The following is by LDS thinker and author Blake Ostler. I pulled this from a larger essay that discusses the book “How Wide the Divide?” by Stephen Robinson and Craig Blomberg. The quoted portion can be read at the very end of the essay (just before the footnotes, of course) here: http://mi.byu.edu/publications/review/?vol=11&num=2&id=319
Below is Ostler:
For Calvinists, God’s prevenient grace moves the human will to accept God’s efficacious grace. According to Calvin, persons can accept the saving grace only because God has predestined them to salvation and causally determined their will to accept efficacious grace through his prevenient grace. Moreover, God’s prevenient grace is irresistible—it cannot be rejected by an evil will. Those who do not accept God’s efficacious grace, or grace that accomplishes their salvation, fail to do so because God has decided in his arbitrary election to leave them to damnation. That is, in the Calvinist view God has decided not to grant irresistible prevenient grace to some and thus has decided to abandon them to damnation.76
This concept of prevenient grace makes God an arbitrary and evil tyrant. He could save all persons, but he has decided not to. This is not the God of love taught by Jesus. This view of grace makes God unjust, unfair, unloving, and loathsome. Blomberg adopts a notion of salvation by grace alone (by which he apparently means that human will has no role in salvation);77 God’s election alone explains who is saved and who is damned (see p. 185).78 Blomberg responds to the argument that (at least this view of) grace is unfair in the same way as did Augustine, Aquinas, Calvin, and Luther: “We should not want God to be fair” because we all fall so short of God’s holy standard that we cannot hope to make it on our own (see p. 185). According to Calvinists, because of sin all persons (including little children) “deserve eternal death” (p. 171). But this response is a dodge; it evades the central issue: if God can save everyone, and he desires to save everyone out of love, then why has he decided to leave some persons to damnation? It just won’t do to observe that we all deserve to be damned, so we should be grateful that God has decided to save some of us. What would we think of a parent who could pull both her children safely from a burning car, but decides arbitrarily to save one and not the other?79 We should be morally outraged. We should be even more outraged if we learn that the parent’s decision is based on the judgment that the child who burned deserved it because the child supposedly was guilty for sins of an ancient ancestor—even though she was only three years old! Of course, the child who was saved deserved salvation or damnation equally, so this supposed justification is not the reason for salvation or damnation at all—the decision is purely arbitrary and capricious. I cannot worship such a “god.” I wouldn’t even want to spend the weekend with such a person—let alone an eternity.

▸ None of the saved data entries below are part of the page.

(** C5. Each bus a sandbox was granted is filtered by what the configuration wrote and nothing
    else.  There is a session bus exactly when a [dbus] node is among the services: every rule
    of it is one of the first such node's own, or one of the bundle of the first service that
    asks for it, under that service's index, and every such rule is there.  There is a system
    bus exactly when a [system-bus] node is, with the rules of the first alone, and an
    accessibility bus exactly when that is granted, with the fixed set.  No bus has a rule
    twice, and there is no plan exactly when neither of the first two is granted. *)
Theorem bus_rules_are_the_granted services instance :
  (plan services instance = None <-> forall rules_, Service.Dbus rules_ ∉ services /\ Service.SystemBus rules_ ∉ services) /\
  forall p, plan services instance = Some p ->
    match session p with
    | None => forall rules_, Service.Dbus rules_ ∉ services
    | Some sec => exists rules_,
       services !! s_node sec = Some (Service.Dbus rules_) /\
       (forall j other, (j < s_node sec)%nat -> services !! j <> Some (Service.Dbus other)) /\ NoDup (map arg (rules sec)) /\
       forall r, r ∈ rules sec <->
         (node r = s_node sec /\ arg r ∈ map render rules_) \/
         (arg r ∉ map render rules_ /\ exists s, services !! node r = Some s /\ arg r ∈ bundle s /\
            forall j t, (j < node r)%nat -> services !! j = Some t -> arg r ∉ bundle t)
    end /\
    match system p with
    | None => forall rules_, Service.SystemBus rules_ ∉ services
    | Some sec => exists rules_,
       services !! s_node sec = Some (Service.SystemBus rules_) /\
       (forall j other, (j < s_node sec)%nat -> services !! j <> Some (Service.SystemBus other)) /\ NoDup (map arg (rules sec)) /\
       forall r, r ∈ rules sec <-> node r = s_node sec /\ arg r ∈ map render rules_
    end /\
    match a11y p with
    | None => Service.A11y ∉ services
    | Some sec =>
       services !! s_node sec = Some Service.A11y /\ (forall j, (j < s_node sec)%nat -> services !! j <> Some Service.A11y) /\
       NoDup (map arg (rules sec)) /\ forall r, r ∈ rules sec <-> node r = s_node sec /\ arg r ∈ A11Y_RULES
    end.
Proof.
  pose proof (first_found dbus_of Service.Dbus services dbus_of_iff) as Hd. pose proof (first_found system_of Service.SystemBus services system_of_iff) as Hs.
  pose proof (first_found a11y_of (fun _ => Service.A11y) services a11y_of_iff) as Ha. split.
  - unfold plan. destruct (find_map dbus_of 0 services) as [[n rs]|]; [|destruct (find_map system_of 0 services) as [[n rs]|]]; split; try done; intros Hn.
    + destruct Hd as [Hd _]. apply list_elem_of_lookup_2 in Hd. by destruct (Hn rs).
    + destruct Hs as [Hs _]. apply list_elem_of_lookup_2 in Hs. by destruct (Hn rs).
  - intros p Hp. apply plan_parts in Hp as (-> & -> & ->). split_and!.
    + destruct (find_map dbus_of 0 services) as [[n rs]|]; cbn; [|done]. destruct Hd as [Hn Hf]. exists rs. split; [done|]. split; [done|].
      split; [apply bundles_nodup, nodup_pushed|]. apply session_rules.
    + destruct (find_map system_of 0 services) as [[n rs]|]; cbn; [|done]. destruct Hs as [Hn Hf]. exists rs. split; [done|]. split; [done|].
      split; [apply nodup_pushed|]. intros r. apply explicit_elem.
    + destruct (find_map a11y_of 0 services) as [[n []]|]; cbn; [|by apply (Ha ())]. destruct Ha as [Hn Hf]. split; [done|]. split; [intros j; by apply (Hf j ())|].
      split; [exact (nodup_pushed n A11Y_RULES)|]. intros r. exact (pushes_elem_nil n A11Y_RULES r).
Qed.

This blog doesn’t get tons of traffic, and it certainly doesn’t get lots of non-LDS traffic. But just in case a Calvinist comes along and reads this, I only ask one thing. You are more than welcome to comment, even debate, but please don’t try and prove Calvinism from the scriptures. Ostler does not try to debunk it from the scriptures, but deals with the theoretical and philosophical problems of it. Please, stick to discussing only those aspects of it. I’m interested to know if you think Ostler correctly describes Calvinism, and what, if any, objections you may have to it. Thanks.